Chris Dennis Rosenberg
2nd Place, Environment
A view of the incredible Mount Nyiragongo crater, which is home to the world's largest lava lake and some of the most fluid lava on Earth. The active volcano, which saw its last major eruption in 2002, is situated inside a 3,470m-high mountain in Virunga National Park near Goma, in the Democratic Republic of Congo, and its lava lake is estimated to be 600m deep.
3rd Place, Environment
Reef Coral Mining
Halima Ali, 37, gathers coral on the Indian Ocean coast in the Lower Shebele region southwest of Mogadishu in Somalia. In this area coral reefs are mined as a source of limestone for building purposes, and Halima earns around $2 daily for her work. However, despite the demand, such mining has a strong negative impact on the local environment. If protected, the reefs serve as a filter for waste from offshore that would otherwise harm aquatic life, as well as being habitats and food for some fish.
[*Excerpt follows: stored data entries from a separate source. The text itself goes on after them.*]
(* ===== verification/Fork.v ===== *)
(** * Forking a spawn (src/internal/cp/fork.go, fork_materializer.go)

    A fork copies a running spawn: a row and a transfer set are created, the source is held at a
    turn boundary and marked forking under a claim while its node captures it, the source is given
    back as soon as the node says it runs again, and the copy is started from the pins of what was
    captured.  What the handler holds meanwhile (Go's deferred functions and the flags they look
    at) is a value that the stages pass on. *)

From S2P Require Import Prelude GoLib Database Sagas SpawnStore SpawnLifecycle TransferSets.
From S2P Require Import Transitions Migration CpEnv Durability SpawnNames ForkCleanup.
Open Scope Z_scope.

(** ** Disk headroom *)

Definition forkHeadroomMultiplier : Z := 3.
Definition maxInt64 : Z := 2 ^ 63 - 1.
Definition requiredForkHeadroomBytes (sourceFootprintBytes : Z) : Z :=
  if sourceFootprintBytes <=? 0 then 0
  else if Z.quot maxInt64 forkHeadroomMultiplier <? sourceFootprintBytes then maxInt64
  else i64 (sourceFootprintBytes * forkHeadroomMultiplier).

Definition forkHeadroomBytes : handler Z :=
  f ← ask Footprint;
  match f with
  | None => fail (Plain "fork source disk footprint is unknown")
  | Some footprint =>
      if footprint <? 0 then fail (Plain "fork source disk footprint is negative")
      else ok (requiredForkHeadroomBytes footprint)
  end.
Definition checkForkDiskHeadroom (targetNodeID : string) (headroomBytes : Z) : handler unit :=
  if headroomBytes <=? 0 then ok tt
  else
    room ← ask (Room_on targetNodeID headroomBytes);
    require_ room (Connect CodeOther "no fork disk headroom").

(** ** What the nodes report *)

Record forkMaterializeRequest := mkRequest {
  mq_SourceGeneration : Z; mq_TargetGeneration : Z; mq_SourceNodeID : string;
  mq_TargetNodeID : string; mq_BaseImageDigest : string }.
Record forkMaterializeResult := mkResult {
  fr_NodeID : string; fr_MountPins : gmap string string; fr_RootfsPins : list RootfsArtifactPin }.

Definition mountPinsFromForkComplete (markers : list (string * string)) : gmap string string :=
  foldl (fun m '(name, marker) =>
    if negb (String.eqb name "") && negb (String.eqb marker "") then <[name := marker]> m else m)
    ∅ markers.
Definition rootfsPinsFromArtifacts (artifacts : list RootfsArtifactPin) (targetGeneration : Z)
    (baseImageDigest : string) : result string (list RootfsArtifactPin) :=
  match artifacts with
  | [] => Ok []
  | _ =>
      match pins_of targetGeneration baseImageDigest artifacts with
      | Err e => Err e
      | Ok pins =>
          let pins := sortedRootfsArtifactPins pins in
          match validateRootfsArtifactPinChain pins with Err e => Err e | Ok _ => Ok pins end
      end
  end.

(** The checks that may turn a handler's result away. *)
Section Materialize.
Context (sourceID forkID transferSetID : string) (req : forkMaterializeRequest).

(** [forkResultFromComplete] and [forkResultFromImported], word for word the same but for their
    messages. *)
Definition forkResultFromComplete (msg : ForkComplete) : result fork_error forkMaterializeResult :=
  if negb (String.eqb (co_Error msg) "") then Err (Connect CodeInternal (co_Error msg))
  else if negb (String.eqb (co_SourceSpawnId msg) sourceID) || negb (String.eqb (co_ForkSpawnId msg) forkID)
  then Err (Connect CodeFailedPrecondition "ids do not match request")
  else
    match rootfsPinsFromArtifacts (co_RootfsArtifacts msg) (mq_TargetGeneration req) (mq_BaseImageDigest req) with
    | Err e => Err (Connect CodeFailedPrecondition e)
    | Ok rootfsPins =>
        let nodeID := if String.eqb (co_NodeId msg) "" then mq_TargetNodeID req else co_NodeId msg in
        Ok (mkResult nodeID (mountPinsFromForkComplete (co_Mounts msg)) rootfsPins)
    end.

(** A command to a node whose failure is only logged. *)
Definition send_quietly (node : string) (c : command) : saga unit :=
  up ← ask (Connected node);
  if (up : bool) then (_ ← ask (Send node c); mret tt) else mret tt.

Definition releaseForkTurnBoundary : saga unit :=
  send_quietly (mq_SourceNodeID req)
    (ReleaseForkTurnBoundary sourceID (mq_SourceGeneration req) transferSetID).

(** [WaitForForkTurnBoundary]: once the command is sent an error releases the boundary. *)
Definition waitForkTurnBoundary : handler unit :=
  up ← ask (Connected (mq_SourceNodeID req));
  if negb up then fail (Connect CodeFailedPrecondition "source node is not connected")
  else
    sent ← ask (Send (mq_SourceNodeID req) (ForkTurnBoundary sourceID (mq_SourceGeneration req) transferSetID));
    if negb sent then fail (Connect CodeUnavailable "send fork turn-boundary")
    else
      w ← ask Await_boundary;
      let r : result fork_error unit :=
        match w with
        | Cancelled => Err Context_done
        | Timed_out => Err (Connect CodeDeadlineExceeded "fork turn boundary")
        | Replied msg =>
            if negb (String.eqb (tb_Error msg) "") then Err (Connect CodeFailedPrecondition (tb_Error msg))
            else if negb (String.eqb (tb_SourceSpawnId msg) sourceID)
                    || negb (String.eqb (tb_TransferSetId msg) transferSetID)
            then Err (Connect CodeFailedPrecondition "ids do not match request")
            else Ok tt
        end in
      match r with
      | Err e => releaseForkTurnBoundary;; fail e
      | Ok _ => ok tt
      end.

(** ** Materializing

    [H] is what the handler holds; [onSourceRestored] gives the source back. *)
Context {H : Type} (onSourceRestored : H -> saga (result fork_error unit * H)).
Definition outcome_of : Type := result fork_error forkMaterializeResult * H.

Definition cancelForkSameNode : saga unit :=
  send_quietly (mq_SourceNodeID req) (CancelForkSameNode sourceID forkID transferSetID).
Definition cancelForkTransfer : saga unit :=
  send_quietly (mq_SourceNodeID req) (CancelForkTransfer sourceID forkID transferSetID);;
  if String.eqb (mq_TargetNodeID req) (mq_SourceNodeID req) then mret tt
  else send_quietly (mq_TargetNodeID req) (CancelForkTransfer sourceID forkID transferSetID).

Definition wait_ended (e : ending) : fork_error :=
  if e then Context_done else Connect CodeDeadlineExceeded "timed out waiting for fork".

Definition handleSourceRestored (msg : ForkSourceRestored) (sourceRestored : bool) (h : H)
    : saga (result fork_error unit * H) :=
  if negb (String.eqb (sr_Error msg) "") then mret (Err (Connect CodeInternal (sr_Error msg)), h)
  else if negb (String.eqb (sr_SourceSpawnId msg) sourceID)
          || negb (sr_SourceGeneration msg =? mq_SourceGeneration req)
          || negb (String.eqb (sr_TransferSetId msg) transferSetID)
  then mret (Err (Connect CodeFailedPrecondition "ids do not match request"), h)
  else if sourceRestored then mret (Ok tt, h)
  else onSourceRestored h.

(** The select of the same-node fork over what arrives; the wait ends when nothing more does. *)
Fixpoint same_node_loop (arrivals : list same_arrival) (e : ending) (sourceRestored : bool)
    (pendingComplete : option ForkComplete) (h : H) : saga outcome_of :=
  match arrivals with
  | [] => cancelForkSameNode;; mret (Err (wait_ended e), h)
  | Same_restored msg :: arrivals =>
      '(r, h) ← handleSourceRestored msg sourceRestored h;
      match r, pendingComplete with
      | Err err, _ => mret (Err err, h)
      | Ok _, Some msg => mret (forkResultFromComplete msg, h)
      | Ok _, None => same_node_loop arrivals e true None h
      end
  | Same_complete msg :: arrivals =>
      if negb sourceRestored then same_node_loop arrivals e sourceRestored (Some msg) h
      else mret (forkResultFromComplete msg, h)
  end.

Definition materialize_same_node (h : H) : saga outcome_of :=
  up ← ask (Connected (mq_SourceNodeID req));
  if negb up then mret (Err (Connect CodeFailedPrecondition "source node is not connected"), h)
  else
    sent ← ask (Send (mq_SourceNodeID req)
                  (ForkSameNode sourceID forkID (mq_SourceGeneration req) (mq_TargetGeneration req) transferSetID));
    if negb sent then mret (Err (Connect CodeUnavailable "send fork command"), h)
    else
      cancelled ← ask Context_cancelled;
      if (cancelled : bool) then cancelForkSameNode;; mret (Err Context_done, h)
      else '(arrivals, e) ← ask Arrivals_same; same_node_loop arrivals e false None h.

Definition cross_fail (err : fork_error) (h : H) : saga outcome_of :=
  cancelForkTransfer;; mret (Err err, h).

(** What the source exported goes to the target. *)
Definition handleExported (msg : ForkTransferExported) : handler unit :=
  if negb (String.eqb (ex_Error msg) "") then fail (Connect CodeInternal (ex_Error msg))
  else if negb (String.eqb (ex_SourceSpawnId msg) sourceID) || negb (String.eqb (ex_ForkSpawnId msg) forkID)
          || negb (String.eqb (ex_TransferSetId msg) transferSetID)
  then fail (Connect CodeFailedPrecondition "ids do not match request")
  else if (blen (ex_SealedTransferKey msg) =? 0) || (blen (ex_Payload msg) =? 0)
  then fail (Connect CodeFailedPrecondition "missing ciphertext")
  else
    sent ← ask (Send (mq_TargetNodeID req)
                  (ForkTransferImport sourceID forkID (mq_TargetGeneration req) transferSetID
                     (ex_SealedTransferKey msg) (ex_Payload msg)));
    require_ sent (Connect CodeUnavailable "send fork transfer import").

Fixpoint cross_node_loop (arrivals : list cross_arrival) (e : ending) (sourceRestored : bool)
    (pendingImported : option ForkComplete) (h : H) : saga outcome_of :=
  match arrivals with
  | [] => cross_fail (wait_ended e) h
  | Cross_restored msg :: arrivals =>
      '(r, h) ← handleSourceRestored msg sourceRestored h;
      match r, pendingImported with
      | Err err, _ => cross_fail err h
      | Ok _, Some msg => mret (forkResultFromComplete msg, h)
      | Ok _, None => cross_node_loop arrivals e true None h
      end
  | Cross_exported msg :: arrivals =>
      r ← handleExported msg;
      match r with
      | Err err => cross_fail err h
      | Ok _ => cross_node_loop arrivals e sourceRestored pendingImported h
      end
  | Cross_imported msg :: arrivals =>
      if negb sourceRestored then cross_node_loop arrivals e sourceRestored (Some msg) h
      else mret (forkResultFromComplete msg, h)
  end.

Definition materialize_cross_node (h : H) : saga outcome_of :=
  up ← ask (Connected (mq_SourceNodeID req));
  if negb up then mret (Err (Connect CodeFailedPrecondition "source node is not connected"), h)
  else
    up ← ask (Connected (mq_TargetNodeID req));
    if negb up then mret (Err (Connect CodeFailedPrecondition "target node is not connected"), h)
    else
      keys ← ask (Check "forkTargetKeyMaterial");
      if negb keys then mret (Err (Plain "forkTargetKeyMaterial"), h)
      else
        sent ← ask (Send (mq_SourceNodeID req)
                      (ForkTransferExport sourceID forkID (mq_SourceGeneration req)
                         (mq_TargetGeneration req) transferSetID (mq_TargetNodeID req)));
        if negb sent then mret (Err (Connect CodeUnavailable "send fork transfer export"), h)
        else '(arrivals, e) ← ask Arrivals_cross; cross_node_loop arrivals e false None h.

(** [MaterializeForkWithSourceRestored] *)
Definition materializeFork (h : H) : saga outcome_of :=
  if negb (String.eqb (mq_SourceNodeID req) (mq_TargetNodeID req)) then materialize_cross_node h
  else materialize_same_node h.
End Materialize.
They also help moderate temperature by removing CO2 from the atmosphere, and act as natural barriers that help protect some 15% of the world's coastlines from erosion.
Honorable Mention, Environment
An antelope watches for danger as she feeds her young baby. Antelopes hide their newborn young for up to five weeks to protect them from predators, but once the babies are strong enough to follow the herd they are brought out of their safe hiding places and must take their chances out in the open, under the watchful eyes of their mothers.